§ Task objective
Take the data below and copy exactly the lines starting at the one with "(s <- set_value state v" and finishing at the one with "assert (Hpush : forall", both included.

§ Record excerpts
(** Every callback is a push, the storing of a key, or a [set_value] on the
    state itself or on the state a pop leaves. *)
Lemma callback_keeps (e : Event) (state state' : ParserState) (r : Z) :
  parser_callbacks e state = Some (state', r) ->
  explicit_null state' = explicit_null state
  /\ (root state' = root state \/ stack state' = []).
Proof.
  assert (Hset : forall v,
            (s <- set_value state v ;; Some (s, 1)) = Some (state', r) ->
            explicit_null state' = explicit_null state
            /\ (root state' = root state \/ stack state' = [])).
  { intros v H. unfold obind in H.
    destruct (set_value state v) as [s | ] eqn:E; [ | discriminate ].
    inversion H; subst. exact (set_value_keeps _ _ _ E). }
  assert (Hpush : forall c,
            (s <- state_push state c ;; Some (s, 1)) = Some (state', r) ->
            explicit_null state' = explicit_null state
            /\ (root state' = root state \/ stack state' = [])).
  { intros c H. unfold state_push, obind in H.
    destruct (assert _); [ | discriminate ]. inversion H. auto. }
  assert (Hpop :
            (p <- state_pop state ;; s <- set_value (snd p) (fst p) ;; Some (s, 1))
            = Some (state', r) ->
            explicit_null state' = explicit_null state
            /\ (root state' = root state \/ stack state' = [])).
  { unfold state_pop, obind. destruct (stack state) as [ | top next ];
      [ discriminate | ].
    destruct (assert _); [ | discriminate ]. cbn [fst snd].
    destruct (set_value _ (value top)) as [s | ] eqn:E; [ | discriminate ].
    intros H. inversion H; subst. exact (set_value_keeps _ _ _ E). }
  destruct e; simpl;
    unfold cb_null, cb_boolean, cb_integer, cb_double, cb_string,
      cb_start_map, cb_end_map, cb_start_array, cb_end_array;
    try apply Hset; try apply Hpush; try apply Hpop.
  unfold cb_map_key, obind. destruct (stack state) as [ | top next ];
    [ discriminate | ].
  destruct (assert _); [ | discriminate ]. intros H. inversion H. auto.
Qed.

Lemma callback_explicit_null (e : Event) (state state' : ParserState) (r : Z) :
  parser_callbacks e state = Some (state', r) ->
  explicit_null state' = explicit_null state.
Proof. intros H. exact (proj1 (callback_keeps _ _ _ _ H)). Qed.

(** X5.  No callback writes [explicit_null]: whatever events arrive, in
    whatever order, the flag set from the "parse_null" option before the scan
    is the one every later null event is built with. *)
Theorem explicit_null_never_changes :
  forall evs state state' go_on,
    yajl_deliver evs state = Some (state', go_on) ->
    explicit_null state' = explicit_null state
    /\ cb_null state'
       = (s <- set_value state'
                 (if explicit_null state then null_value else spn_nilval) ;;
          Some (s, 1)).
Proof.
  assert (H : forall evs state state' go_on,
            yajl_deliver evs state = Some (state', go_on) ->
            explicit_null state' = explicit_null state).
  { induction evs as [ | e evs IH ]; simpl; intros state state' go_on Hd.
    - now inversion Hd.
    - unfold obind in Hd.
      destruct (parser_callbacks e state) as [[s r] | ] eqn:E; [ | discriminate ].
      apply callback_explicit_null in E. simpl in Hd.
      destruct (r =? 0).
      + inversion Hd; subst. exact E.
      + rewrite <- E. eauto. }
  intros evs state state' go_on Hd. split; [ eauto | ].
  unfold cb_null. now rewrite (H _ _ _ _ Hd).
Qed.

Lemma explicit_null_never_changes_witness :
  exists state',
    yajl_deliver [EvStartMap; EvMapKey "k"; EvStartArray; EvNull]
                 (with_explicit_null state_init true) = Some (state', true)
    /\ explicit_null state' = true.
Proof.
  eexists. split; [ reflexivity | ].
  exact (proj1 (explicit_null_never_changes
                  [EvStartMap; EvMapKey "k"; EvStartArray; EvNull]
                  (with_explicit_null state_init true) _ true eq_refl)).
Defined.

Lemma callback_root (e : Event) (state state' : ParserState) (r : Z) :
  parser_callbacks e state = Some (state', r) ->
  root state' = root state \/ stack state' = [].
Proof. intros H. exact (proj2 (callback_keeps _ _ _ _ H)). Qed.

Lemma lexer_step_open (g : Grammar) (e : Event) (open' : list Slot) :
  lexer_step g e = Some (open', false) -> open' <> [].
Proof.
  destruct g as [open complete]. unfold lexer_step.
  destruct complete; [ discriminate | ].
  destruct e; destruct open as [ | [ | | ] below ]; simpl;
    try discriminate; intros H; inversion H; try discriminate;
    destruct below as [ | [ | | ] below' ]; simpl in *; inversion H; discriminate.
Qed.

Lemma lexer_run_from_complete (evs : list Event) (open open' : list Slot) :
  lexer_run (open, true) evs = Some (open', false) -> False.
Proof.
  destruct evs; simpl; intros H; inversion H.
Qed.

(** X6.  The root is written only by a value that completes on an empty
    stack: after any well-nested sequence of events that has not yet
    completed the top-level value, the callbacks have run and the root is
    still nil (so the root a failed parse of an unfinished document releases
    is nil). *)
Theorem root_unset_until_complete :
  forall en evs open,
    lexer_run grammar_start evs = Some (open, false) ->
    exists state,
      yajl_deliver evs (with_explicit_null state_init en) = Some (state, true)
      /\ root state = SpnNil.
Proof.
  intros en evs open Hrun.
  assert (H : forall evs g state,
            lexer_run g evs = Some (open, false) ->
            slots_match g state -> root state = SpnNil ->
            exists state',
              yajl_deliver evs state = Some (state', true)
              /\ root state' = SpnNil).
  { clear. induction evs as [ | e evs IH ]; simpl; intros g state Hrun Hm Hroot.
    - eauto.
    - unfold obind in Hrun.
      destruct (lexer_step g e) as [[o1 c1] | ] eqn:Hstep; [ | discriminate ].
      destruct c1; [ now apply lexer_run_from_complete in Hrun | ].
      destruct (callback_accepted _ _ e _ Hstep Hm) as (s1 & Hcb & Hm1 & _).
      assert (Hroot1 : root s1 = SpnNil).
      { destruct (callback_root _ _ _ _ Hcb) as [Hr | Hs]; [ congruence | ].
        apply lexer_step_open in Hstep. unfold slots_match in Hm1.
        rewrite Hs in Hm1. simpl in Hm1. destruct o1; [ contradiction | discriminate ]. }
      destruct (IH _ _ Hrun Hm1 Hroot1) as (s2 & Hd & Hr2).
      exists s2. rewrite Hcb. simpl. auto. }
  exact (H evs grammar_start _ Hrun (start_matches en) eq_refl).
Qed.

§ Answer space
            (s <- set_value state v ;; Some (s, 1)) = Some (state', r) ->
            explicit_null state' = explicit_null state
            /\ (root state' = root state \/ stack state' = [])).
  { intros v H. unfold obind in H.
    destruct (set_value state v) as [s | ] eqn:E; [ | discriminate ].
    inversion H; subst. exact (set_value_keeps _ _ _ E). }
  assert (Hpush : forall c,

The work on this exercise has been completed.